>>>>>
(* ===== verification/SenderKeys.v ===== *)
(** * Sender-key chains

    [groups/senderkeys.py]: the one-way ratchet behind group messages, the
    sender's and the receiver's view of it, and the registry of chains a
    client keeps.  Random bytes (roots, nonces) are arguments; HKDF and
    ChaCha20-Poly1305 are [Primitives]. *)

From S2P Require Import Prelude Text Primitives.

Open Scope Z_scope.

Definition GROUP_SK_SKIPPED_MAX : Z := 64.
Definition GROUP_SK_ROOT_BYTES : nat := 32.
Definition GROUP_SK_MAX_RECEIVER_STATE : nat := 8 * 8.
Definition SK_INFO : string := "ghostlink/group/senderkey/v1".
Definition NONCE_BYTES : nat := 12.

Inductive SKError :=
| SenderKeyError | MissingSenderKeyError | ReplayError | ExcessiveGapError
| PyIndexError (** a write past the end of the shorter buffer *).

#[export] Instance SKError_eq_dec : EqDecision SKError.
Proof. solve_decision. Defined.

(** The context every derivation is bound to. *)
Record Context := mkCtx { cx_group : string; cx_epoch : Z; cx_sender : string; cx_gen : Z }.

(** [b"|".join(parts)] *)
Fixpoint join_bar (parts : list bytes) : bytes :=
  match parts with
  | [] => []
  | [p] => p
  | p :: ps => p ++ encode "|" ++ join_bar ps
  end.

(** The bytes a buffer holds after [for pos in range(len(buf)): buf[pos] =
    nxt[pos]], and whether the loop ran to its end. *)
Definition overwrite_chain (buf nxt : bytes) : outcome bytes SKError unit :=
  if (length buf <=? length nxt)%nat then (Ok tt, take (length buf) nxt)
  else (Err PyIndexError, nxt ++ drop (length nxt) buf).

Section derivation.
Context `{P : Primitives}.

(** [_hkdf] *)
Definition hkdf (seed : bytes) (parts : list bytes) : bytes :=
  hkdf32 seed (encode SK_INFO ++ encode "|" ++ join_bar parts).

Definition context_parts (label : string) (c : Context) (index : Z) : list bytes :=
  [encode label; encode (cx_group c); encode (str_of_Z (cx_epoch c)); encode (cx_sender c);
   encode (str_of_Z (cx_gen c)); encode (str_of_Z index)].

Definition derive_message_key (c : Context) (chain_key : bytes) (index : Z) : bytes :=
  hkdf chain_key (context_parts "msg" c index).

Definition advance_chain (c : Context) (chain_key : bytes) (index : Z) : bytes :=
  hkdf chain_key (context_parts "chain" c index).

Definition seal_message (message_key plaintext aad nonce : bytes) : bytes :=
  nonce ++ aead_encrypt message_key nonce plaintext aad.

Definition open_message (message_key sealed aad : bytes) : result SKError bytes :=
  if (length sealed <=? NONCE_BYTES)%nat then Err SenderKeyError
  else of_option (aead_decrypt message_key (take NONCE_BYTES sealed) (drop NONCE_BYTES sealed) aad)
         SenderKeyError.
End derivation.

Definition distribution_root_b64 (root : bytes) : string := b64encode root.

Definition parse_distribution_root (value : string) : result SKError bytes :=
  raw ← of_option (b64decode value) SenderKeyError;
  guard_or (bool_decide (length raw = GROUP_SK_ROOT_BYTES)) SenderKeyError;;
  Ok raw.

Record Distribution := mkDist { d_gen : Z; d_index : Z; d_root : bytes }.

(** [_require_index] *)
Definition require_index (index : Z) : result SKError unit :=
  guard_or (negb (index <? 1)) SenderKeyError.

(** ** The sending side *)

Record OutgoingChain := mkOut {
  oc_group_id : string; oc_epoch : Z; oc_gen : Z;
  oc_root : bytes; oc_chain : bytes; oc_next_index : Z;
}.

Section outgoing.
Context `{P : Primitives}.

(** [OutgoingChain.__init__] *)
Definition OutgoingChain_init (c : Context) (root : bytes) (start_index : Z) : OutgoingChain :=
  let start := if 1 <=? start_index then start_index else 1 in
  mkOut (cx_group c) (cx_epoch c) (cx_gen c) root
    (foldl (advance_chain c) root (seqZ 1 (start - 1))) start.

(** [seal]; the caller passes group, epoch and sender, the generation is
    the chain's own. *)
Definition seal (o : OutgoingChain) (group_id : string) (epoch : Z) (sender : string) (index : Z)
    (plaintext aad nonce : bytes) : outcome OutgoingChain SKError bytes :=
  try? _ := require_index index @ o in
  try? _ := guard_or (bool_decide (index = oc_next_index o)) SenderKeyError @ o in
  let c := mkCtx group_id epoch sender (oc_gen o) in
  let message_key := derive_message_key c (oc_chain o) index in
  let nxt := advance_chain c (oc_chain o) index in
  let '(r, chain) := overwrite_chain (oc_chain o) nxt in
  let o1 := mkOut (oc_group_id o) (oc_epoch o) (oc_gen o) (oc_root o) chain (oc_next_index o) in
  try? _ := r @ o1 in
  (Ok (seal_message message_key plaintext aad nonce),
   mkOut (oc_group_id o) (oc_epoch o) (oc_gen o) (oc_root o) chain (index + 1)).

(** [distribution] *)
Definition distribution (o : OutgoingChain) (index : option Z) : Distribution :=
  mkDist (oc_gen o) (default (oc_next_index o) index) (oc_root o).

(** [zeroize] *)
Definition zeroize_out (o : OutgoingChain) : OutgoingChain :=
  mkOut (oc_group_id o) (oc_epoch o) (oc_gen o) (replicate (length (oc_root o)) 0)
    (replicate (length (oc_chain o)) 0) (oc_next_index o).
End outgoing.

(** ** The receiving side *)

Record ReceiverChain := mkRecv {
  rc_group_id : string; rc_sender : string; rc_epoch : Z; rc_gen : Z;
  rc_last_seen : Z; rc_chain : option bytes; rc_skipped : list (Z * bytes);
}.

Definition rc_context (r : ReceiverChain) : Context :=
  mkCtx (rc_group_id r) (rc_epoch r) (rc_sender r) (rc_gen r).

Definition ReceiverChain_init (group_id sender : string) (epoch gen : Z) : ReceiverChain :=
  mkRecv group_id sender epoch gen 0 None [].

Definition set_recv (r : ReceiverChain) (last : Z) (chain : option bytes)
    (skipped : list (Z * bytes)) : ReceiverChain :=
  mkRecv (rc_group_id r) (rc_sender r) (rc_epoch r) (rc_gen r) last chain skipped.

(** [while len(d) > n: d.popitem(last=False)] *)
Definition trim_oldest {A} (n : nat) (l : list A) : list A := drop (length l - n) l.

(** [_cache_skipped] *)
Definition cache_skipped (skipped : list (Z * bytes)) (index : Z) (message_key : bytes)
    : list (Z * bytes) :=
  if dmem skipped index then dmove_to_end skipped index
  else trim_oldest (Z.to_nat GROUP_SK_SKIPPED_MAX) (dset skipped index message_key).

Section receiving.
Context `{P : Primitives}.

(** One turn of the loop of [install]. *)
Definition install_turn (c : Context) (s : bytes * list (Z * bytes)) (k : Z)
    : bytes * list (Z * bytes) :=
  let '(chain, skipped) := s in
  (advance_chain c chain k, cache_skipped skipped k (derive_message_key c chain k)).

(** [install] *)
Definition install (r : ReceiverChain) (root : bytes) (index : Z)
    : outcome ReceiverChain SKError unit :=
  try? _ := require_index index @ r in
  match rc_chain r with
  | None =>
      let '(chain, skipped) :=
        foldl (install_turn (rc_context r)) (root, rc_skipped r) (seqZ 1 index) in
      (Ok tt, set_recv r index (Some chain) skipped)
  | Some live =>
      if index <=? rc_last_seen r then (Ok tt, r)
      else
        let '(chain, skipped) :=
          foldl (install_turn (rc_context r)) (live, rc_skipped r)
            (seqZ (rc_last_seen r + 1) (index - rc_last_seen r)) in
        (Ok tt, set_recv r index (Some chain) skipped)
  end.

(** The loop of [message_key_for] over the skipped positions; the chain is
    overwritten in place. *)
Fixpoint skip_ahead (c : Context) (ks : list Z) (chain : bytes) (skipped : list (Z * bytes))
    : outcome (bytes * list (Z * bytes)) SKError unit :=
  match ks with
  | [] => (Ok tt, (chain, skipped))
  | k :: ks' =>
      let skipped' := cache_skipped skipped k (derive_message_key c chain k) in
      match overwrite_chain chain (advance_chain c chain k) with
      | (Err e, chain') => (Err e, (chain', skipped'))
      | (Ok _, chain') => skip_ahead c ks' chain' skipped'
      end
  end.

(** [message_key_for] *)
Definition message_key_for (r : ReceiverChain) (index : Z)
    : outcome ReceiverChain SKError (bytes * bool) :=
  try? _ := require_index index @ r in
  match rc_chain r with
  | None => (Err MissingSenderKeyError, r)
  | Some chain =>
      match dget (rc_skipped r) index with
      | Some mk =>
          (Ok (mk, true),
           set_recv r (rc_last_seen r) (Some chain) (dpop (rc_skipped r) index))
      | None =>
          if index <=? rc_last_seen r then (Err ReplayError, r)
          else if GROUP_SK_SKIPPED_MAX <? index - rc_last_seen r - 1
          then (Err ExcessiveGapError, r)
          else
            let c := rc_context r in
            let '(res, (chain1, skipped1)) :=
              skip_ahead c (seqZ (rc_last_seen r + 1) (index - rc_last_seen r - 1)) chain
                (rc_skipped r) in
            try? _ := res @ (set_recv r (rc_last_seen r) (Some chain1) skipped1) in
            let message_key := derive_message_key c chain1 index in
            let '(res2, chain2) := overwrite_chain chain1 (advance_chain c chain1 index) in
            try? _ := res2 @ (set_recv r (rc_last_seen r) (Some chain2) skipped1) in
            (Ok (message_key, false), set_recv r index (Some chain2) skipped1)
      end
  end.

(** [zeroize] *)
Definition zeroize_recv (r : ReceiverChain) : ReceiverChain :=
  set_recv r (rc_last_seen r) None [].
End receiving.

(** ** The store *)

Record SenderKeyStore := mkStore {
  ks_outgoing : list ((string * Z) * OutgoingChain);
  ks_incoming : list ((string * string) * ReceiverChain);
  ks_generations : list ((string * Z) * Z);
  ks_start_index : list ((string * Z) * Z);
}.

Definition empty_store : SenderKeyStore := mkStore [] [] [] [].

Section store.
Context `{P : Primitives}.

(** [ensure_outgoing]; [root] is the draw of [generate_chain_root]. *)
Definition ensure_outgoing (s : SenderKeyStore) (group_id : string) (epoch : Z)
    (sender : string) (start_index : option Z) (root : bytes)
    : OutgoingChain * SenderKeyStore :=
  let key := (group_id, epoch) in
  match dget (ks_outgoing s) key with
  | Some chain => (chain, s)
  | None =>
      let start := default (default 1 (dget (ks_start_index s) key)) start_index in
      let gen := default 0 (dget (ks_generations s) key) + 1 in
      let chain := OutgoingChain_init (mkCtx group_id epoch sender gen) root start in
      (chain, mkStore (dset (ks_outgoing s) key chain) (ks_incoming s)
                (dset (ks_generations s) key gen) (dset (ks_start_index s) key start))
  end.

(** [outgoing_distribution] *)
Definition outgoing_distribution (s : SenderKeyStore) (group_id : string) (epoch : Z)
    (sender : string) (index : option Z) (root : bytes) : Distribution * SenderKeyStore :=
  let '(chain, s') := ensure_outgoing s group_id epoch sender None root in
  (distribution chain index, s').

Definition set_incoming (s : SenderKeyStore) incoming : SenderKeyStore :=
  mkStore (ks_outgoing s) incoming (ks_generations s) (ks_start_index s).

(** [install_incoming]; a superseded chain object is zeroized and stays
    in its slot when the installation of its successor raises. *)
Definition install_incoming (s : SenderKeyStore) (group_id sender : string) (epoch gen : Z)
    (root : bytes) (index : Z) : outcome SenderKeyStore SKError unit :=
  let key := (group_id, sender) in
  if (GROUP_SK_MAX_RECEIVER_STATE <=? length (ks_incoming s))%nat &&
     negb (dmem (ks_incoming s) key)
  then (Err SenderKeyError, s)
  else
    let fresh (s1 : SenderKeyStore) :=
      match install (ReceiverChain_init group_id sender epoch gen) root index with
      | (Err e, _) => (Err e, s1)
      | (Ok _, receiver) => (Ok tt, set_incoming s1 (dset (ks_incoming s1) key receiver))
      end in
    match dget (ks_incoming s) key with
    | Some existing =>
        if bool_decide (rc_epoch existing = epoch) && bool_decide (rc_gen existing = gen) then
          let '(r, existing') := install existing root index in
          (r, set_incoming s (dset (ks_incoming s) key existing'))
        else fresh (set_incoming s (dset (ks_incoming s) key (zeroize_recv existing)))
    | None => fresh s
    end.

(** [message_key_for] *)
Definition store_message_key_for (s : SenderKeyStore) (group_id sender : string)
    (epoch gen index : Z) : outcome SenderKeyStore SKError (bytes * bool) :=
  match dget (ks_incoming s) (group_id, sender) with
  | Some receiver =>
      if bool_decide (rc_epoch receiver = epoch) && bool_decide (rc_gen receiver = gen) then
        let '(r, receiver') := message_key_for receiver index in
        (r, set_incoming s (dset (ks_incoming s) (group_id, sender) receiver'))
      else (Err MissingSenderKeyError, s)
  | None => (Err MissingSenderKeyError, s)
  end.

(** [prune_epoch] *)
Definition prune_epoch (s : SenderKeyStore) (group_id : string) (epoch : Z) : SenderKeyStore :=
  mkStore (filter (λ x, ¬ (x.1.1 = group_id ∧ x.1.2 ≠ epoch)) (ks_outgoing s))
    (filter (λ x, ¬ (x.1.1 = group_id ∧ rc_epoch x.2 ≠ epoch)) (ks_incoming s))
    (ks_generations s) (ks_start_index s).

(** [drop_sender] *)
Definition drop_sender (s : SenderKeyStore) (group_id sender : string) : SenderKeyStore :=
  set_incoming s (dpop (ks_incoming s) (group_id, sender)).

(** [teardown_group] *)
Definition teardown_group (s : SenderKeyStore) (group_id : string) : SenderKeyStore :=
  mkStore (filter (λ x, x.1.1 ≠ group_id) (ks_outgoing s))
    (filter (λ x, x.1.1 ≠ group_id) (ks_incoming s))
    (filter (λ x, x.1.1 ≠ group_id) (ks_generations s))
    (filter (λ x, x.1.1 ≠ group_id) (ks_start_index s)).

(** [teardown_all] *)
Definition teardown_all (s : SenderKeyStore) : SenderKeyStore := empty_store.
End store.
<<<<<
**The task**
A word-for-word copy of the lines above from the one with "Definition set_recv (r" through the one with "(** [install] *)", inclusive, is the only output wanted.

**Written answer**
Definition set_recv (r : ReceiverChain) (last : Z) (chain : option bytes)
    (skipped : list (Z * bytes)) : ReceiverChain :=
  mkRecv (rc_group_id r) (rc_sender r) (rc_epoch r) (rc_gen r) last chain skipped.

(** [while len(d) > n: d.popitem(last=False)] *)
Definition trim_oldest {A} (n : nat) (l : list A) : list A := drop (length l - n) l.

(** [_cache_skipped] *)
Definition cache_skipped (skipped : list (Z * bytes)) (index : Z) (message_key : bytes)
    : list (Z * bytes) :=
  if dmem skipped index then dmove_to_end skipped index
  else trim_oldest (Z.to_nat GROUP_SK_SKIPPED_MAX) (dset skipped index message_key).

Section receiving.
Context `{P : Primitives}.

(** One turn of the loop of [install]. *)
Definition install_turn (c : Context) (s : bytes * list (Z * bytes)) (k : Z)
    : bytes * list (Z * bytes) :=
  let '(chain, skipped) := s in
  (advance_chain c chain k, cache_skipped skipped k (derive_message_key c chain k)).

(** [install] *)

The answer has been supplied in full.